→ **ASSIGNED TASK**:
Give back an exact copy of the lines in the records below, from the line that has "assert (H : item_id" through the line that has "resets all four", and nothing besides.

[Stored data]

*** Begin section ***

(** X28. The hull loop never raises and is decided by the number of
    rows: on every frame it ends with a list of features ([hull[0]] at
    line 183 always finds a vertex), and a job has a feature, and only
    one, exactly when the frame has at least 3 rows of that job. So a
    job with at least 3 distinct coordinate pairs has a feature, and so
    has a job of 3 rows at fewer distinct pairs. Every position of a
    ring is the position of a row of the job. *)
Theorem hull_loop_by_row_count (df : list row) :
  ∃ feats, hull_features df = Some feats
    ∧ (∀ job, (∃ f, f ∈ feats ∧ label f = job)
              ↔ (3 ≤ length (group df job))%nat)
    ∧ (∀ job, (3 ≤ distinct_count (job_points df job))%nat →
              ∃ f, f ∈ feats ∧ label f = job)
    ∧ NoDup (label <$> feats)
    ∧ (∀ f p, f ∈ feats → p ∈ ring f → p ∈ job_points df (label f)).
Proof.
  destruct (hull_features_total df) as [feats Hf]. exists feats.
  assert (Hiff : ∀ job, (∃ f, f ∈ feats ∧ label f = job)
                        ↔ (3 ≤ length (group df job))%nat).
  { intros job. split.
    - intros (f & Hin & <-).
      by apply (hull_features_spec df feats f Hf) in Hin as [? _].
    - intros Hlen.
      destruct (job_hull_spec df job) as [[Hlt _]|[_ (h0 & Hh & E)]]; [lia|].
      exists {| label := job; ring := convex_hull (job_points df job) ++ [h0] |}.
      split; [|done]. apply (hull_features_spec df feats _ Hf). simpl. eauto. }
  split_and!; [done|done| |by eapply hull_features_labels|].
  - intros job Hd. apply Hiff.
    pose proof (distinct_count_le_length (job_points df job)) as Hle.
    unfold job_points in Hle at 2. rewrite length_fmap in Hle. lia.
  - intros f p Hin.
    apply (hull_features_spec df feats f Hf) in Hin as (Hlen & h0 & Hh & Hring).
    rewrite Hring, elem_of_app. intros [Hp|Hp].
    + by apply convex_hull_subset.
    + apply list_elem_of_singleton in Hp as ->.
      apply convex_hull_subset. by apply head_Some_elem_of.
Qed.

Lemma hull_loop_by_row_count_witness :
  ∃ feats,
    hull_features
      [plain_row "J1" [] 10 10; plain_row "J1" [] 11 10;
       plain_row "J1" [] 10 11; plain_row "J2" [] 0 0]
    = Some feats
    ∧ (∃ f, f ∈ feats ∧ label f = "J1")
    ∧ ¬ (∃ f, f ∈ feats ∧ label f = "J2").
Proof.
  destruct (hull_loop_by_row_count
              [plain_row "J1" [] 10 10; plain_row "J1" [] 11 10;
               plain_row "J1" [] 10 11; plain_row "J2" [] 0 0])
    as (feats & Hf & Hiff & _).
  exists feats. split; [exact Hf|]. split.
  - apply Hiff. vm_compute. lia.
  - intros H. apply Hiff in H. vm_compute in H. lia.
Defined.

*** End section ***
*** Begin section ***

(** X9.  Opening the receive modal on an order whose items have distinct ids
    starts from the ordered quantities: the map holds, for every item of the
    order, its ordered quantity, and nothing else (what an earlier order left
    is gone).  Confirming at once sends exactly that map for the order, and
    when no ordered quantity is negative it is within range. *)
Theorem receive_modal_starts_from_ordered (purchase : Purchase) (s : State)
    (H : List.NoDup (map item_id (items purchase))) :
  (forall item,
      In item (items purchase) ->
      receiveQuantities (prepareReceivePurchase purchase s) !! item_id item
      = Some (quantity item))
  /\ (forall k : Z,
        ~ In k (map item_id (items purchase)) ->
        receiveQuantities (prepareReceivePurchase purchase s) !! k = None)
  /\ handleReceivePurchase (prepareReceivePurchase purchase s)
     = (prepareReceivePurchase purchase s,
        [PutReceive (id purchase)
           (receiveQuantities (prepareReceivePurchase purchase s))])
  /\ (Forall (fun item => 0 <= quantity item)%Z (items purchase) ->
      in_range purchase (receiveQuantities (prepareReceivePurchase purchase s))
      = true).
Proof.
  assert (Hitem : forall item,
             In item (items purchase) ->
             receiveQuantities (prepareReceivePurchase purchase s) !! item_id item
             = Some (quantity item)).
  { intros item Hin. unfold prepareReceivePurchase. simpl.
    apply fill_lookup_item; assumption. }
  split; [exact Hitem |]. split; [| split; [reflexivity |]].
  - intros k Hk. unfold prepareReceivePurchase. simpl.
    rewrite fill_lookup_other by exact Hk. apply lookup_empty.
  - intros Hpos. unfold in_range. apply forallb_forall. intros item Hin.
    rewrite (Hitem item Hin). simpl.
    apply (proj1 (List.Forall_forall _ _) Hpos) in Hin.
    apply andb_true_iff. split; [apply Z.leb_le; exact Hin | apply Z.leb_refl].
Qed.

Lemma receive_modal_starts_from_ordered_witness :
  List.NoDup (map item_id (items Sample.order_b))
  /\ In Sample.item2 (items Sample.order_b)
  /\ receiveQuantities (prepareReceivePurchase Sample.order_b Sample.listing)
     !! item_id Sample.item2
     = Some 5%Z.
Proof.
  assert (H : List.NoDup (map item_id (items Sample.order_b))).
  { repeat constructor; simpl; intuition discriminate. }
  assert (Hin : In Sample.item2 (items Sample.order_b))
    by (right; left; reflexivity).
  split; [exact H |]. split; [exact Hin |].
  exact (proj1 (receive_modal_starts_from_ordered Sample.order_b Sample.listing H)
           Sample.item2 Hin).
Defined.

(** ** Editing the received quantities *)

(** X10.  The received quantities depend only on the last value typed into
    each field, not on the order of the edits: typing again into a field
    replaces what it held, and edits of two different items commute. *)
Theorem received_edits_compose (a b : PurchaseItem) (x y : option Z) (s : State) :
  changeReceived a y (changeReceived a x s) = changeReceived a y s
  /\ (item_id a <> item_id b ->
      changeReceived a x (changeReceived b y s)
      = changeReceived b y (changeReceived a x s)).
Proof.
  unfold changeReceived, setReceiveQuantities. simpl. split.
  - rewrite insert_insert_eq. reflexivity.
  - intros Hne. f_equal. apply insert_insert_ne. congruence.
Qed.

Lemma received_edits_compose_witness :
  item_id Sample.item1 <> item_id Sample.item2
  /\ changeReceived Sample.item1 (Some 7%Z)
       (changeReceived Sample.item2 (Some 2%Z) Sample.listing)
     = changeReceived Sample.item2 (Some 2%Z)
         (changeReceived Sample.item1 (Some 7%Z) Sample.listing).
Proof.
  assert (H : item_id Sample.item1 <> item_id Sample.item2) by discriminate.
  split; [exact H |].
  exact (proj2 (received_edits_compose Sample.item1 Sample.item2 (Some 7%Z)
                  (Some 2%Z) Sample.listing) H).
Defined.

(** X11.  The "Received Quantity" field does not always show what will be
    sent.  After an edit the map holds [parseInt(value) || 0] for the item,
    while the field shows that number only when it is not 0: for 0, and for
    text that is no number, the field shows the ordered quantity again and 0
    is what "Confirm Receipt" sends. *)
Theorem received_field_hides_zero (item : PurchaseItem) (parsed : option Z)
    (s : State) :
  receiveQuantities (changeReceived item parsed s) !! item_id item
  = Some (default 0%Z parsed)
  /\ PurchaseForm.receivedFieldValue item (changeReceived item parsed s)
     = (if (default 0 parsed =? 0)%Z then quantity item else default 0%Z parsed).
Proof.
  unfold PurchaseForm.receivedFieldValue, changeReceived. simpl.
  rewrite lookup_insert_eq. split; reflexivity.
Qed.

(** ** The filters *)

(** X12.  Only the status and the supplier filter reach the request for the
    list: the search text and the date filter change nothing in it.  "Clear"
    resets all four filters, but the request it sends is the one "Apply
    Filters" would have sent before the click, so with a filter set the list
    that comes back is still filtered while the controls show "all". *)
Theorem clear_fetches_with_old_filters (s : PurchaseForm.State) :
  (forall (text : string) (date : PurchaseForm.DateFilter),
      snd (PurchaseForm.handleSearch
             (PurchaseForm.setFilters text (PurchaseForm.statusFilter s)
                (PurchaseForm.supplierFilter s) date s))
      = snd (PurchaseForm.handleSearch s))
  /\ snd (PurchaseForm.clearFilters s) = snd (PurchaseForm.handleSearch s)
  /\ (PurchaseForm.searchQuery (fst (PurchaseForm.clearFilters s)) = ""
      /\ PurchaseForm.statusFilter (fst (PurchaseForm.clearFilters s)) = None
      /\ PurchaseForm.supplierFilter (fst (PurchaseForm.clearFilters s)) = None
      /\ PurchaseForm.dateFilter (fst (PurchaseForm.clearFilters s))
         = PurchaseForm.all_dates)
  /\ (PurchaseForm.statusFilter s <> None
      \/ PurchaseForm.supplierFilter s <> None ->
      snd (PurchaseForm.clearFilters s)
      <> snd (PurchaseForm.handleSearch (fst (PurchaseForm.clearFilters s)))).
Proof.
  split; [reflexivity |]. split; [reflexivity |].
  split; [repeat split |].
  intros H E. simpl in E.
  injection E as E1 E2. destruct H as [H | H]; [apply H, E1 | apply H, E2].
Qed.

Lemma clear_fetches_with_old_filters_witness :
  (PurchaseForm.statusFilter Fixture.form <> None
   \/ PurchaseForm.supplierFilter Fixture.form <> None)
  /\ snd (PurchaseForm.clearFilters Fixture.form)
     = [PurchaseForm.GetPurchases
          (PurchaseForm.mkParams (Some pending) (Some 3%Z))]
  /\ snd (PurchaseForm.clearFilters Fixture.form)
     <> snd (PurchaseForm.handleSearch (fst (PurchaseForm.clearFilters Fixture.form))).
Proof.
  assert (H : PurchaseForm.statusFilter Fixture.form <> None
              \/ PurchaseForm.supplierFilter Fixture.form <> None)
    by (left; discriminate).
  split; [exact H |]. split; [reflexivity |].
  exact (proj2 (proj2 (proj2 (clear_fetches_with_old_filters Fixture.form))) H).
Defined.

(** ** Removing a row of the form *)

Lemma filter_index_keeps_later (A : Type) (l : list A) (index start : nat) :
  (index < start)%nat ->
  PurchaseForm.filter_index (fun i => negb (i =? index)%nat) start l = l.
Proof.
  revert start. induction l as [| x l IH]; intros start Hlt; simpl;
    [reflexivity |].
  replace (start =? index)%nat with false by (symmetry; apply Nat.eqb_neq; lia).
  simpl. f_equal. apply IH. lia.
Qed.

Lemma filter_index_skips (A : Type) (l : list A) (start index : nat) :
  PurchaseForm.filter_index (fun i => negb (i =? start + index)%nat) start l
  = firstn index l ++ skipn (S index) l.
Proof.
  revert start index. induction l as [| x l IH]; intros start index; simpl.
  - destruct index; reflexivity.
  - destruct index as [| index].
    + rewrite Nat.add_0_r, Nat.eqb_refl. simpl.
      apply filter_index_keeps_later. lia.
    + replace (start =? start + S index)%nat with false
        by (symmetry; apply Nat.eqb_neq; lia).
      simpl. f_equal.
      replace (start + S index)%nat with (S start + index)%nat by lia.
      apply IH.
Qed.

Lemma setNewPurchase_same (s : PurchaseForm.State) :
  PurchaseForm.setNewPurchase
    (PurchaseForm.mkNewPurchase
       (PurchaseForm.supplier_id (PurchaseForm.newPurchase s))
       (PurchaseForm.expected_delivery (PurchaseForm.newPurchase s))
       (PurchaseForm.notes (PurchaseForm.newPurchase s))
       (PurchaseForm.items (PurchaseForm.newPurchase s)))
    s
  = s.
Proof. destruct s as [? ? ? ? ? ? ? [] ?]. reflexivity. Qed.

*** End section ***

→ **PROBLEM SOLUTION**:
  assert (H : item_id Sample.item1 <> item_id Sample.item2) by discriminate.
  split; [exact H |].
  exact (proj2 (received_edits_compose Sample.item1 Sample.item2 (Some 7%Z)
                  (Some 2%Z) Sample.listing) H).
Defined.

(** X11.  The "Received Quantity" field does not always show what will be
    sent.  After an edit the map holds [parseInt(value) || 0] for the item,
    while the field shows that number only when it is not 0: for 0, and for
    text that is no number, the field shows the ordered quantity again and 0
    is what "Confirm Receipt" sends. *)
Theorem received_field_hides_zero (item : PurchaseItem) (parsed : option Z)
    (s : State) :
  receiveQuantities (changeReceived item parsed s) !! item_id item
  = Some (default 0%Z parsed)
  /\ PurchaseForm.receivedFieldValue item (changeReceived item parsed s)
     = (if (default 0 parsed =? 0)%Z then quantity item else default 0%Z parsed).
Proof.
  unfold PurchaseForm.receivedFieldValue, changeReceived. simpl.
  rewrite lookup_insert_eq. split; reflexivity.
Qed.

(** ** The filters *)

(** X12.  Only the status and the supplier filter reach the request for the
    list: the search text and the date filter change nothing in it.  "Clear"
    resets all four filters, but the request it sends is the one "Apply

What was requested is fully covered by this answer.